This ruling may clear the way for the actual purchase and sale agreement for 139 The Great Road, which was originally scheduled to be executed today.
The petition for an injunction was part of legal action initiated by 14 residents, led by abutters Carol Amick and William Moonan, contending that the town selected the site in violation of state procurement law, referred to as Chapter 30B.
Tuesday morning, Judge Cathleen Campbell determined that there were no grounds for an injunction because “I do not find any likelihood for success on the merits.”
The plaintiffs’ lawyer, Ray Miyardes, said during his presentation that final approval of the sale has been deferred until July. Miyardes told the judge that he was advised of the delay late Monday by the board of the Utah System of Higher Education.
But Town Manager Sarah Stanton said after the ruling, “My understanding is that [Utah System of Higher Education] tabled the decision given the pendency of the preliminary injunction motion. Now that that is no longer an issue, we expect them to reschedule their meeting and promptly proceed to closing.”

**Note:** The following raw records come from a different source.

(** * Belay.NET protocol debug scripts: a shallow embedding

    The Python scripts of the repository replicate, by hand, the raw-REPL
    protocol engine: a poll loop that accumulates bytes until a completion
    condition holds or a deadline elapses, best-effort drains, and the
    chunking arithmetic of the file transfer.  This file embeds those loops
    as Rocq functions over an explicit channel and clock, and states the
    properties of the protocol specification against them. *)

From Stdlib Require Import ZArith NArith List Bool Lia String Ascii.
From Stdlib Require Import Init.Byte.
Import ListNotations.

Local Open Scope N_scope.

(** ** Bytes, text and Python's [in] *)

(** A Python [bytes] / [bytearray] value. *)
Definition bytes := list byte.

(** A Python [str]: a sequence of Unicode code points. *)
Definition text := list N.

(** A byte-string literal such as [b"raw REPL"]. *)
Definition b (s : string) : bytes := list_byte_of_string s.

(** The code points of an ASCII byte string. *)
Definition codes (bs : bytes) : text := map Byte.to_N bs.

(** A string literal such as ["raw REPL"]. *)
Definition lit (s : string) : text := codes (b s).

(** [s.startswith(p)] on sequences of code points. *)
Fixpoint starts_with (p s : text) : bool :=
  match p, s with
  | [], _ => true
  | _ :: _, [] => false
  | a :: p', c :: s' => (a =? c) && starts_with p' s'
  end.

(** [p in s] for two strings: [p] occurs in [s] as a contiguous run. *)
Fixpoint str_in (p s : text) : bool :=
  starts_with p s ||
  match s with
  | [] => false
  | _ :: s' => str_in p s'
  end.

(** [s.endswith(p)]. *)
Definition ends_with (p s : text) : bool :=
  starts_with (rev p) (rev s).

(** The relational reading of "the buffer contains the substring". *)
Definition contains {A : Type} (p s : list A) : Prop :=
  exists pre suf, s = pre ++ p ++ suf.

(** "The tail of the buffer is [p]". *)
Definition has_tail {A : Type} (p s : list A) : Prop :=
  exists pre, s = pre ++ p.

(** ** [bytes.decode('utf-8', errors='replace')]

    Every script decodes the accumulated buffer with the lossy UTF-8 codec
    before it tests it.  The codec replaces each maximal ill-formed prefix
    by U+FFFD and resumes at the first byte it could not consume; a sequence
    cut short by the end of the input is replaced as a whole. *)

Definition REPLACEMENT : N := 0xFFFD.

Definition is_continuation (c : N) : bool := (0x80 <=? c) && (c <=? 0xBF).

(** The second byte of a three-byte sequence: E0 excludes overlong forms,
    ED excludes the surrogates. *)
Definition second_of_3 (c0 c1 : N) : bool :=
  is_continuation c1 &&
  negb (if c1 <? 0xA0 then c0 =? 0xE0 else c0 =? 0xED).

(** The second byte of a four-byte sequence: F0 excludes overlong forms,
    F4 excludes code points above U+10FFFF. *)
Definition second_of_4 (c0 c1 : N) : bool :=
  is_continuation c1 &&
  negb (if c1 <? 0x90 then c0 =? 0xF0 else c0 =? 0xF4).

Definition cp2 (c0 c1 : N) : N := (c0 - 0xC0) * 64 + (c1 - 0x80).
Definition cp3 (c0 c1 c2 : N) : N :=
  (c0 - 0xE0) * 4096 + (c1 - 0x80) * 64 + (c2 - 0x80).
Definition cp4 (c0 c1 c2 c3 : N) : N :=
  (c0 - 0xF0) * 262144 + (c1 - 0x80) * 4096 + (c2 - 0x80) * 64 + (c3 - 0x80).

Fixpoint decode (bs : bytes) : text :=
  match bs with
  | [] => []
  | b0 :: r0 =>
    let c0 := Byte.to_N b0 in
    if c0 <? 0x80 then c0 :: decode r0
    else if c0 <? 0xC2 then REPLACEMENT :: decode r0
    else if c0 <? 0xE0 then
      match r0 with
      | [] => [REPLACEMENT]
      | b1 :: r1 =>
        let c1 := Byte.to_N b1 in
        if is_continuation c1 then cp2 c0 c1 :: decode r1
        else REPLACEMENT :: decode r0
      end
    else if c0 <? 0xF0 then
      match r0 with
      | [] => [REPLACEMENT]
      | b1 :: r1 =>
        let c1 := Byte.to_N b1 in
        if second_of_3 c0 c1 then
          match r1 with
          | [] => [REPLACEMENT]
          | b2 :: r2 =>
            let c2 := Byte.to_N b2 in
            if is_continuation c2 then cp3 c0 c1 c2 :: decode r2
            else REPLACEMENT :: decode r1
          end
        else REPLACEMENT :: decode r0
      end
    else if c0 <? 0xF5 then
      match r0 with
      | [] => [REPLACEMENT]
      | b1 :: r1 =>
        let c1 := Byte.to_N b1 in
        if second_of_4 c0 c1 then
          match r1 with
          | [] => [REPLACEMENT]
          | b2 :: r2 =>
            let c2 := Byte.to_N b2 in
            if is_continuation c2 then
              match r2 with
              | [] => [REPLACEMENT]
              | b3 :: r3 =>
                let c3 := Byte.to_N b3 in
                if is_continuation c3 then cp4 c0 c1 c2 c3 :: decode r3
                else REPLACEMENT :: decode r2
              end
            else REPLACEMENT :: decode r1
          end
        else REPLACEMENT :: decode r0
      end
    else REPLACEMENT :: decode r0
  end.

(** ** Completion conditions *)

(** What the [if]/[elif] of [read_with_timeout] (debug_csharp_protocol.py,
    lines 24-29) decides about the decoded buffer. *)
Inductive completion : Type :=
  | RawReplEntry      (* "Found complete Raw REPL entry message" *)
  | ExecutionOutput   (* "Found execution output" *)
  | Incomplete.

(** ["raw REPL" in text and ("CTRL-B" in text or ">" in text)] *)
Definition raw_repl_complete (t : text) : bool :=
  str_in (lit "raw REPL") t &&
  (str_in (lit "CTRL-B") t || str_in (lit ">") t).

(** ["OK" in text and ("\x04" in text or ">" in text)] *)
Definition execution_complete (t : text) : bool :=
  str_in (lit "OK") t && (str_in [0x04] t || str_in (lit ">") t).

Definition check_completion (t : text) : completion :=
  if raw_repl_complete t then RawReplEntry
  else if execution_complete t then ExecutionOutput
  else Incomplete.

(** test_raw_repl_flow.py, line 47, tests the bytes themselves:
    [b">" in output and b"raw REPL" in output]. *)
Definition raw_repl_flow_complete (output : bytes) : bool :=
  str_in (lit ">") (codes output) && str_in (lit "raw REPL") (codes output).

(** [s.replace(chr(c), r)] *)
Definition replace_char (c : N) (r : text) (s : text) : text :=
  flat_map (fun x => if x =? c then r else [x]) s.

(** test_subprocess_fix.py, lines 88-97: the verdict of [test_csharp_style]
    on the bytes read after submitting ["1+1"]. *)
Definition test_csharp_style_verdict (result : bytes) : bool :=
  let result_text :=
    replace_char 10 [0x5C; 0x6E]
      (replace_char 13 [0x5C; 0x72] (decode result)) in
  str_in (lit "OK") result_text && str_in (lit "2") result_text.

(** quick_test.py, line 27: [prompt.endswith(">")]. *)
Definition prompt_ends_ok (prompt : text) : bool := ends_with (lit ">") prompt.

(** ** The channel and the clock

    The scripts read a pipe with [proc.stdout.read(n)] and consult
    [time.time()].  A channel is the sequence of results of the successive
    read calls, each with the wall-clock time the call took (a read on a
    blocking pipe returns only once a byte is there); time is counted in
    milliseconds. *)

Inductive exn : Type :=
  | BlockingIOError   (* nothing to read on a non-blocking descriptor *)
  | OSError.          (* any other failure of the channel *)

Inductive read_result : Type :=
  | Returned (data : bytes)   (* [None] and [b""] are [Returned []] *)
  | Raised (e : exn).

Record event : Type := { outcome : read_result; latency : N }.

Definition channel : Type := nat -> event.

Record world : Type := { clock : N; polls : nat }.

(** One call of [proc.stdout.read]. *)
Definition poll (ch : channel) (w : world) : read_result * world :=
  let e := ch (polls w) in
  (outcome e, {| clock := clock w + latency e; polls := S (polls w) |}).

(** [sleep(0.01)] *)
Definition POLL_INTERVAL : N := 10.

Definition sleep (w : world) : world :=
  {| clock := clock w + POLL_INTERVAL; polls := polls w |}.

(** debug_csharp_protocol.py, lines 9-35.  The loop sleeps only when the
    read brought nothing or raised; a bare [except:] catches every error.
<<
    while (time.time() - start_time) < timeout_seconds:
        try:
            data = proc.stdout.read(256)
            if data:
                buffer.extend(data)
                text = buffer.decode('utf-8', errors='replace')
                if <raw REPL entry>: break
                elif <execution output>: break
            else:
                await asyncio.sleep(0.01)
        except:
            await asyncio.sleep(0.01)
    return buffer.decode('utf-8', errors='replace')
>> *)
Fixpoint read_loop (fuel : nat) (ch : channel) (start_time timeout_ms : N)
    (buffer : bytes) (w : world) : option (text * world) :=
  match fuel with
  | O => None
  | S fuel' =>
    if clock w - start_time <? timeout_ms then
      match poll ch w with
      | (Returned [], w1) =>
          read_loop fuel' ch start_time timeout_ms buffer (sleep w1)
      | (Returned data, w1) =>
          let buffer' := buffer ++ data in
          match check_completion (decode buffer') with
          | Incomplete => read_loop fuel' ch start_time timeout_ms buffer' w1
          | _ => Some (decode buffer', w1)
          end
      | (Raised _, w1) =>
          read_loop fuel' ch start_time timeout_ms buffer (sleep w1)
      end
    else Some (decode buffer, w)
  end.

Definition read_with_timeout (fuel : nat) (ch : channel) (timeout_ms : N)
    (w : world) : option (text * world) :=
  read_loop fuel ch (clock w) timeout_ms [] w.

(** What a loop that lets some errors through hands to its caller. *)
Inductive result (A : Type) : Type :=
  | Done (a : A)
  | Propagated (e : exn).
Arguments Done {A} a.
Arguments Propagated {A} e.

Judge Campbell noted that she was assigned to the case less than 24 hours earlier, but had sufficient time to read all of the background and submissions by the two sides. She also pointed out that she has significant experience with Chapter 30B; its intent is to prevent corruption, while the town’s process has been both public and transparent.
Her ruling followed presentations by each side. The judge said at the outset that she would allow only one speaker on each side and no rebuttal. “You get one bite of the apple.”
Miyares presented on a remote audio connection because of a recent positive test for Covid-19. Atty. Nina Pickering-Cook spoke on behalf of the town.
The only live spectators in the gallery in the Woburn courtroom were Stanton, Fire Chief David Grunes, and Charles Ticotsky, assistant to the town manager.